けれど、至近距離ですれ違ったのだから通行人がいるのは認識していただろうに、目撃されるとは思わなかったのだろうか。それとも、目的の為に周囲が見えなくなっていた?
直情的に振る舞う事の多い母なら、有り得そうだと思った。
(許さない…。)
優真と優真の家族に対する申し訳無さと、母に対する憎悪、その母の血を引いている自分への嫌悪、優真を失うかもしれない不安。幾つもの感情が綯い交ぜになり、俺はシャツの胸を強く握り締めた。
顔面蒼白で待合室に戻った俺は、菜帆さん達に土下座した。言うタイミングなど考えられなかった。優真の家族の悲痛な表情が辛かった。今にも俺に殴りかかろうとした優真の親父さんを止めてくれたのは、菜帆さんだった。
「清人君が突き落とした訳じゃないでしょう。
優真を失うかもしれない恐怖に耐えているのは、清人君も同じよ。」
菜帆さんだって、優真を守れなかった俺と俺の母に対する怒りは計り知れないだろうに。
身重の婚約者に対して身内が危害を加えた事を知ってしまった俺の心の状態を慮ってくれた。
いっそ殴ってもらった方がまだ良かった。
優真と腹の子を死の淵に立たせた罪人の息子なんて。愛する人ひとり守れない、約立たずの俺なんて。
優真は一命を取り留め、腹の子も無事だと看護師が伝えに来て、俺達は安堵のあまり床にへたり込んだ。
一時は出血が酷かったらしく危険な状態になったが持ち直したと。輸血も必要で、少し頭も打っているし左手の骨折もあるから暫く入院にはなるけれど、最悪の事態は免れた。

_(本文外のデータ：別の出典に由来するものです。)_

(** * The sections of the file *)

Definition read_thread_pool (j : json) (tp : ThreadPoolConfig) : collect ThreadPoolConfig :=
  match jfind "thread_pool" j with
  | None => ret tp
  | Some o =>
    a <~ int_field o "min" 1 1000000 (tp_min_threads tp) "thread_pool.";
    b <~ int_field o "max" 1 1000000 (tp_max_threads tp) "thread_pool.";
    c <~ int_field o "scale_up" 1 1000000 (tp_scale_up_threshold tp) "thread_pool.";
    d <~ int_field o "scale_down" 1 1000000 (tp_scale_down_threshold tp) "thread_pool.";
    ret (mkThreadPool a b c d)
  end.

Definition read_logging (j : json) (lg : LoggingConfig) : collect LoggingConfig :=
  match jfind "logging" j with
  | None => ret lg
  | Some (JObject _ as o) =>
    a <~ read_bool o "access_log_enabled" (lg_access_log_enabled lg) "logging.";
    b <~ read_bool o "redact_sensitive_headers" (lg_redact_sensitive_headers lg) "logging.";
    c <~ read_bool o "redact_sensitive_query_params" (lg_redact_sensitive_query_params lg) "logging.";
    hs <~ string_array o "sensitive_headers" [] (lg_sensitive_headers lg) "logging.sensitive_headers";
    qs <~ string_array o "sensitive_query_params" [] (lg_sensitive_query_params lg)
            "logging.sensitive_query_params";
    ret (mkLogging a b c hs qs)
  | Some _ => complain lg "logging: expected an object"
  end.

(** The scheme prefix of a backend address: the host left and whether it asks
    for TLS. *)
Definition strip_scheme (host : bytes) (tls : bool) : bytes * bool :=
  if starts_with "https://" host then (drop 8 host, true)
  else if starts_with "http://" host then (drop 7 host, tls)
  else (host, tls).

Definition read_server (name : bytes) (i : nat) (servers : list UpstreamServer) (srv : json)
    : collect (list UpstreamServer) :=
  let ctx := "upstreams." ++ name ++ ".servers[" ++ to_string (Z.of_nat i) ++ "]." in
  let s := default_UpstreamServer in
  host <~ read_str srv "host" (us_host s) ctx;
  let '(host, tls) := strip_scheme host (us_tls s) in
  tls <~ read_bool srv "tls" tls ctx;
  ca <~ read_str srv "tls_ca_file" (us_tls_ca_file s) ctx;
  sni <~ read_str srv "tls_server_name" (us_tls_server_name s) ctx;
  skip <~ read_bool srv "tls_skip_verify" (us_tls_skip_verify s) ctx;
  p <~ read_int srv "port" 1 65535 80 ctx;
  ret (servers ++ [mkServer host (if p.1 then p.2 else us_port s) tls ca sni skip
                     (us_healthy s) (us_consecutive_failures s)]).

Definition read_upstream (i : nat) (ups : gmap bytes Upstream) (nv : bytes * json)
    : collect (gmap bytes Upstream) :=
  let '(name, val) := nv in
  servers <~ (match jfind "servers" val with
              | None => ret []
              | Some (JArray l) => each (read_server name) 0 [] l
              | Some _ => complain [] ("upstreams." ++ name ++ ".servers: expected an array")
              end);
  alg <~ read_str val "algorithm" (up_algorithm default_Upstream) ("upstreams." ++ name ++ ".");
  ret (<[name := mkUpstream servers alg]> ups).

Definition read_upstreams (j : json) (ups : gmap bytes Upstream) : collect (gmap bytes Upstream) :=
  match jfind "upstreams" j with
  | None => ret ups
  | Some (JObject m) => each read_upstream 0 ups m
  | Some _ => complain ups "upstreams: expected an object"
  end.

(** * Routes *)

Definition read_dependency (_ : nat) (deps : list CompositeDependency) (dep_json : json)
    : collect (list CompositeDependency) :=
  if negb (is_object dep_json) then
    complain deps "route.composite_target.dependencies: entries must be objects"
  else
    let ctx := "route.composite_target.dependencies[]." : bytes in
    let d := default_CompositeDependency in
    name <~ read_str dep_json "name" (cd_name d) ctx;
    up <~ read_str dep_json "upstream_name" (cd_upstream_name d) ctx;
    path <~ read_str dep_json "path" (cd_path d) ctx;
    method <~ read_str dep_json "method" (cd_method d) ctx;
    required <~ read_bool dep_json "required" (cd_required d) ctx;
    timeout <~ int_field dep_json "timeout_ms" 1 600000 (cd_timeout_ms d) ctx;
    ret (deps ++ [mkDependency name up path method required timeout]).
Definition checkin (host : bytes) (port : Z) (scheme : bytes) (conn : PooledConnection) (now : Z)
    (p : ConnectionPool) : ConnectionPool :=
  let key := pool_key host port scheme in
  let dq := default [] (idle_ p !! key) in
  if (max_idle_per_upstream <=? length dq)%nat then p{{idle_ ::= <[key := dq]> }}
  else p{{idle_ ::= <[key := dq ++ [conn{{last_used := now}}] ]> }}.

Definition invalidate (host : bytes) (port : Z) (scheme : bytes) (p : ConnectionPool) : ConnectionPool :=
  p{{idle_ ::= delete (pool_key host port scheme)}}.

(** * Ownership of sockets *)

Inductive pool_op :=
| Checkout (host : bytes) (port : Z) (scheme : bytes) (now : Z)
| Checkin (host : bytes) (port : Z) (scheme : bytes) (conn : PooledConnection) (now : Z)
| Invalidate (host : bytes) (port : Z) (scheme : bytes).

Definition pool_step (op : pool_op) (p : ConnectionPool) : option PooledConnection * ConnectionPool :=
  match op with
  | Checkout h n s now => checkout h n s now p
  | Checkin h n s conn now => (None, checkin h n s conn now p)
  | Invalidate h n s => (None, invalidate h n s p)
  end.

(** The sockets idle in the pool, with the keys they are stored under. *)
Definition idle_at (key : bytes) (p : ConnectionPool) : list PooledConnection :=
  default [] (idle_ p !! key).

(** A run of the pool with its holders: a socket checked in must be held by
    the caller, with the key it was opened for; a socket checked out is held
    again. [owner] maps each socket in use to that key. *)
Record world := mkWorld { pool : ConnectionPool; owner : gmap nat bytes; opened : gmap nat bytes }.

Inductive world_step : world → world → Prop :=
| open_socket s h n sch w :
    opened w !! s = None →
    world_step w (mkWorld (pool w) (<[s := pool_key h n sch]> (owner w))
                    (<[s := pool_key h n sch]> (opened w)))
| close_socket s w :
    world_step w (mkWorld (pool w) (delete s (owner w)) (opened w))
| do_checkin h n sch conn now w :
    owner w !! socket conn = Some (pool_key h n sch) →
    world_step w (mkWorld (checkin h n sch conn now (pool w)) (delete (socket conn) (owner w)) (opened w))
| do_checkout h n sch now conn p w :
    checkout h n sch now (pool w) = (conn, p) →
    world_step w (mkWorld p
      (match conn with Some c => <[socket c := pool_key h n sch]> (owner w) | None => owner w end)
      (opened w))
| do_invalidate h n sch w :
    world_step w (mkWorld (invalidate h n sch (pool w)) (owner w) (opened w)).

Definition world_init : world := mkWorld pool_init ∅ ∅.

正直、あんな高さの階段を転げ落ちて、腕の骨折だけで済んだのは奇跡だろう。
優真と胎児の生命力と運の強さに心底感嘆する。
『母体が事故にあっても無事なら、赤ちゃんも結構大丈夫なものよ。』
と菜帆さんには慰められていたけれど、本当にそうなるなんて。
けれど、意識は戻っていないし、当然ながら顔を見る事は出来ない。
「…清人君、君も今日は帰りなさい。」
菜帆さんの言葉に、俺は頷いた。
そして、俺とはもう目を合わせてもくれなくなった優真の両親に、もう一度深く頭を下げた。
「本当に、申し訳ありません。
…母と話して、話を聞き出します。その後は…、」
その後は…。
どうしたら良いのだろうか。
母はもう犯罪者だ。
その息子の俺が、優真との未来を望むのはもう無理なのかもしれない――。
胸の中をそんな絶望感が渦巻いた。